» WHAT YOU ARE ASKED TO DO: Of the material below, the lines to be retyped are those from the line containing "Record gql_schema_t := mk_schema" through the line containing "str_bytes match s with", inclusive; reproduce them exactly.

-------- INFORMATION SHOWN --------

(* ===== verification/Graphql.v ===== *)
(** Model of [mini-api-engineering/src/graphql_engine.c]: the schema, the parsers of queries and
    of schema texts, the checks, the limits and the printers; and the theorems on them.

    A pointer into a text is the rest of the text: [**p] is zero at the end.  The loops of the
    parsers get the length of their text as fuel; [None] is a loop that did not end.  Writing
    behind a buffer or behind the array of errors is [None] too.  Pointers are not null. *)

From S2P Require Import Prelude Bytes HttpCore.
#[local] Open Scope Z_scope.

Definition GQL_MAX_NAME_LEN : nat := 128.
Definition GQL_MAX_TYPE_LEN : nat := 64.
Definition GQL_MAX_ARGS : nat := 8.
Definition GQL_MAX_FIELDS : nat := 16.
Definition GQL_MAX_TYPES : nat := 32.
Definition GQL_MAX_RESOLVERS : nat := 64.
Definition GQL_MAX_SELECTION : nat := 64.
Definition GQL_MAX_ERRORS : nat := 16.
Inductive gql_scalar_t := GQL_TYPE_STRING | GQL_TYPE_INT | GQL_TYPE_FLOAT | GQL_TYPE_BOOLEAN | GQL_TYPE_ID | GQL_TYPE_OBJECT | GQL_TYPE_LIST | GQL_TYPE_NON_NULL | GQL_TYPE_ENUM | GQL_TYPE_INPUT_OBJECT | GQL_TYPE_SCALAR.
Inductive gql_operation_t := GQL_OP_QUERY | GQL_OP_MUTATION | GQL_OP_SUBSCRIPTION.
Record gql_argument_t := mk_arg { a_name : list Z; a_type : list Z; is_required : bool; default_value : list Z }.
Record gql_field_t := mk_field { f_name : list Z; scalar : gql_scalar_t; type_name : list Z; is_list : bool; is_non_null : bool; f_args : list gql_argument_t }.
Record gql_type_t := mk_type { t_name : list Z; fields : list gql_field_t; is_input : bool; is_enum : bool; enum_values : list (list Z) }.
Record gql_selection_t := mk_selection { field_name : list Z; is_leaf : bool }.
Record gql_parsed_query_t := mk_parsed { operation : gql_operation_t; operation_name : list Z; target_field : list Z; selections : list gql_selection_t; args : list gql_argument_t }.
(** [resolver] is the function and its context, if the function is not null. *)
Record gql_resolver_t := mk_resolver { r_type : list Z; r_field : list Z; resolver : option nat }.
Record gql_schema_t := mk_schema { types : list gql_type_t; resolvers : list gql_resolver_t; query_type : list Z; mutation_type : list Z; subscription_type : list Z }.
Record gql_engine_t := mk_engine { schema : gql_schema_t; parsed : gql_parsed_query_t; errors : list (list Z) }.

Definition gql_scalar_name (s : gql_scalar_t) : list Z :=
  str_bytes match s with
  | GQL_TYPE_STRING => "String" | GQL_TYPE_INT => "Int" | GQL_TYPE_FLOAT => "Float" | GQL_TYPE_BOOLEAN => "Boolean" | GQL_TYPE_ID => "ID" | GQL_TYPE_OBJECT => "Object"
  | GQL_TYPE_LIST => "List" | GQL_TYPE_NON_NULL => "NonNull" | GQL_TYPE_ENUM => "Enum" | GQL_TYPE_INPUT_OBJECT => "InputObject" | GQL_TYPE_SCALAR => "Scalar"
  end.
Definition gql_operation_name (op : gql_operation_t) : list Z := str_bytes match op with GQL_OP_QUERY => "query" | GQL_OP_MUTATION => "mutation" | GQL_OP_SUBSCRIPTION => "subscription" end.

--------

» ANSWER BOX:
Record gql_schema_t := mk_schema { types : list gql_type_t; resolvers : list gql_resolver_t; query_type : list Z; mutation_type : list Z; subscription_type : list Z }.
Record gql_engine_t := mk_engine { schema : gql_schema_t; parsed : gql_parsed_query_t; errors : list (list Z) }.

Definition gql_scalar_name (s : gql_scalar_t) : list Z :=
  str_bytes match s with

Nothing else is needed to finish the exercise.